Collating for real with CollateX. Files

In this exercise, follow the instructions here: read the Markdown cells and execute the Code cells (the ones with In + a number on their left).

Not sure how to execute cells in a Notebook? Check the Jupyter Notebook tutorial.

1. First exercise (Darwin texts). Read from files and HTML output.

Import the collatex Python library


In [1]:
from collatex import *

Create a collation object


In [2]:
collation = Collation()

Read text from files

Now open the texts in "../data/Darwin" and let Python read them.

The indication 'par1' in the name of each file indicates here that it is only the first paragraph.

The code below is how Python read a file: it is not CollateX code, but general Python way of doing things. Each file is opened, read (using a specific character encoding) and stored in a variable ('witness_1859', etc.). The name of the variable cannot contain whitespaces!


In [3]:
witness_1859 = open( "../data/Darwin/darwin1859_par1.txt", encoding='utf-8' ).read()
witness_1860 = open( "../data/Darwin/darwin1860_par1.txt", encoding='utf-8' ).read()
witness_1861 = open( "../data/Darwin/darwin1861_par1.txt", encoding='utf-8' ).read()
witness_1866 = open( "../data/Darwin/darwin1866_par1.txt", encoding='utf-8' ).read()
witness_1869 = open( "../data/Darwin/darwin1869_par1.txt", encoding='utf-8' ).read()
witness_1872 = open( "../data/Darwin/darwin1872_par1.txt", encoding='utf-8' ).read()
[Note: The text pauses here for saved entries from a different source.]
Lemma score_routes_spec (q : list (R * R)) (opts : RequiredOptions)
    (routes : list Route) (results : list SearchResult) :
  finite_required opts -> Forall finite_route routes ->
  score_routes (pts q) (normalizePoints (pts q)) opts routes results =
  Some (results ++ map (route_entry (pts q) opts) routes).
Proof.
  intros Ho Hr. revert results.
  induction Hr as [|r rest Hfr Hrest IH]; intros results.
  - cbn [score_routes map]. now rewrite app_nil_r.
  - cbn [score_routes map].
    rewrite (best_image_spec q 0 EmptyString Ho Hfr). cbn [bind fst snd].
    rewrite IH, <- app_assoc. reflexivity.
Qed.

Lemma the_options_finite (options : option MatchingOptions) :
  match options with Some o => finite_options o | None => True end ->
  finite_required (the_options options).
Proof.
  assert (D : forall r, is_finite (Fin r)) by (intros r; now exists r).
  destruct options as [[[a|] [b|] [c|]]|]; cbn;
    unfold finite_options, finite_required; cbn; intuition auto.
Qed.

Lemma searchRoutes_ranking (q : list (R * R)) (routes : list Route)
    (maxResults : option Z) (options : option MatchingOptions) :
  match options with Some o => finite_options o | None => True end ->
  Forall finite_route routes ->
  searchRoutes (pts q) routes maxResults options =
  Some (slice0 (map (route_entry (pts q) (the_options options))
                    (rank_routes (pts q) (the_options options) routes))
               (the_limit maxResults)).
Proof.
  intros Ho Hr. unfold searchRoutes. fold (the_options options).
  fold (the_limit maxResults).
  rewrite (score_routes_spec q [] (the_options_finite _ Ho) Hr).
  cbn [bind app]. f_equal. f_equal.
  unfold rank_routes. apply sort_map. reflexivity.
Qed.

Lemma slice0_firstn (A : Type) (l : list A) (k : Z) :
  (0 <= k)%Z -> slice0 l k = firstn (Z.to_nat k) l.
Proof.
  intros Hk. unfold slice0.
  destruct (Z.ltb_spec k 0) as [|_]; [lia|].
  destruct (Z.le_gt_cases k (Z.of_nat (length l))) as [H|H].
  - now rewrite Z.min_l by assumption.
  - rewrite Z.min_r by lia. rewrite Nat2Z.id, firstn_all.
    symmetry. apply firstn_all2. lia.
Qed.

Lemma slice0_all (A : Type) (l : list A) (k : Z) :
  (Z.of_nat (length l) <= k)%Z -> slice0 l k = l.
Proof.
  intros H. rewrite slice0_firstn by lia. apply firstn_all2. lia.
Qed.

Lemma In_firstn (A : Type) (n : nat) (l : list A) (a : A) :
  In a (firstn n l) -> In a l.
Proof.
  intros H. rewrite <- (firstn_skipn n l). apply in_or_app. now left.
Qed.

Lemma In_slice0 (A : Type) (l : list A) (k : Z) (a : A) :
  In a (slice0 l k) -> In a l.
Proof. unfold slice0. apply In_firstn. Qed.

Lemma StronglySorted_impl (A : Type) (P Q : A -> A -> Prop) (l : list A) :
  (forall a b, P a b -> Q a b) -> StronglySorted P l -> StronglySorted Q l.
Proof.
  intros H. induction 1 as [|a l Hs IH Ha]; constructor; [assumption|].
  eapply Forall_impl; [|exact Ha]. apply H.
Qed.

Section Ranking.
Variable queryPoints : list Point.
Variable opts : RequiredOptions.

Let best := best_score queryPoints opts.
Let score := image_score queryPoints opts.

Lemma rank_routes_key (a b : Route) :
  lt (Fin (best a - best b)) (Fin 0) = true <-> - best b < - best a.
Proof. rewrite lt_Fin_0. lra. Qed.

Lemma rank_routes_perm (routes : list Route) :
  Permutation (rank_routes queryPoints opts routes) routes.
Proof. apply sort_perm. Qed.

Lemma rank_routes_sorted (routes : list Route) :
  StronglySorted (fun a b => best b <= best a)
    (rank_routes queryPoints opts routes).
Proof.
  apply StronglySorted_impl with (P := fun a b => - best a <= - best b).
  - intros a b; lra.
  - apply sort_sorted. intros a b. apply rank_routes_key.
Qed.

Lemma rank_routes_stable (s : R) (routes : list Route) :
  filter (has_key best s) (rank_routes queryPoints opts routes)
  = filter (has_key best s) routes.
Proof.
  assert (E : forall l, filter (has_key best s) l
                        = filter (has_key (fun r => - best r) (- s)) l).
  { intros l. apply filter_ext. intros r. unfold has_key.
    destruct (Req_dec_T (best r) s), (Req_dec_T (- best r) (- s));
      try reflexivity; lra. }
  rewrite !E. apply sort_stable. intros a b. apply rank_routes_key.
Qed.

(** The best score is the largest of 0 and the image scores. *)
Lemma best_score_nonneg (r : Route) : 0 <= best r.
Proof. apply fold_Rmax_ge_init. Qed.

Lemma best_score_upper (r : Route) (image : RouteImage) :
  In image (images r) -> score image <= best r.
Proof. intros H. apply fold_Rmax_ge. now apply in_map. Qed.

Lemma fold_Rmax_In (l : list R) (d : R) : In (fold_left Rmax l d) (d :: l).
Proof.
  revert d; induction l as [|e l IH]; intros d; cbn [fold_left]; [now left|].
  destruct (IH (Rmax d e)) as [E|Hin].
  - unfold Rmax in E at 1. destruct (Rle_dec d e).
    + right; left; exact E.
    + left; exact E.
  - right; right; exact Hin.
Qed.

Lemma best_score_attained (r : Route) :
  best r = 0 \/ exists image, In image (images r) /\ score image = best r.
Proof.
  destruct (fold_Rmax_In (map score (images r)) 0) as [E|Hin].
  - left. symmetry. exact E.
  - right. apply in_map_iff in Hin. destruct Hin as (image & E & Hin).
    now exists image.
Qed.

Lemma best_score_is_maximum (r : Route) :
  (exists image, In image (images r) /\ 0 <= score image) ->
  exists image, In image (images r) /\ score image = best r.
Proof.
  intros (im & Him & Hpos).
  destruct (best_score_attained r) as [E|H]; [|exact H].
  exists im; split; [assumption|].
  pose proof (best_score_upper r im Him). lra.
Qed.

Lemma route_entry_zero (r : Route) :
  (forall image, In image (images r) -> score image <= 0) ->
  route_entry queryPoints opts r =
  {| route := r; similarity := Fin 0; matchedImageId := EmptyString |}.
Proof.
  intros H.
  assert (E : best r = 0).
  { destruct (best_score_attained r) as [E|(im & Him & E)]; [exact E|].
    pose proof (H im Him). pose proof (best_score_nonneg r). lra. }
  unfold route_entry, best_image_id. fold best. rewrite E.
  destruct (Rlt_dec 0 0); [lra|reflexivity].
Qed.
Just to be sure that the text in the files has been stored, try to print one of them.


In [4]:
print(witness_1859)


WHEN we look to the individuals of the same variety or sub-variety of our older cultivated plants and animals, one of the first points which strikes us, is, that they generally differ much more from each other, than do the individuals of any one species or variety in a state of nature. When we reflect on the vast diversity of the plants and animals which have been cultivated, and which have varied during all ages under the most different climates and treatment, I think we are driven to conclude that this greater variability is simply due to our domestic productions having been raised under conditions of life not so uniform as, and somewhat different from, those to which the parent-species have been exposed under nature. There is, also, I think, some probability in the view propounded by Andrew Knight, that this variability may be partly connected with excess of food. It seems pretty clear that organic beings must be exposed during several generations to the new conditions of life to cause any appreciable amount of variation; and that when the organisation has once begun to vary, it generally continues to vary for many generations. No case is on record of a variable being ceasing to be variable under cultivation. Our oldest cultivated plants, such as wheat, still often yield new varieties: our oldest domesticated animals are still capable of rapid improvement or modification.

Or another one


In [5]:
print(witness_1872)


Causes of Variability. WHEN we compare the individuals of the same variety or sub-variety of our older cultivated plants and animals, one of the first points which strikes us is, that they generally differ more from each other than do the individuals of any one species or variety in a state of nature. And if we reflect on the vast diversity of the plants and animals which have been cultivated, and which have varied during all ages under the most different climates and treatment, we are driven to conclude that this great variability is due to our domestic productions having been raised under conditions of life not so uniform as, and somewhat different from, those to which the parent-species had been exposed under nature. There is, also, some probability in the view propounded by Andrew Knight, that this variability may be partly connected with excess of food. It seems clear that organic beings must be exposed during several generations to new conditions to cause any great amount of variation; and that, when the organisation has once begun to vary, it generally continues varying for many generations. No case is on record of a variable organism ceasing to vary under cultivation. Our oldest cultivated plants, such as wheat, still yield new varieties: our oldest domesticated animals are still capable of rapid improvement or modification.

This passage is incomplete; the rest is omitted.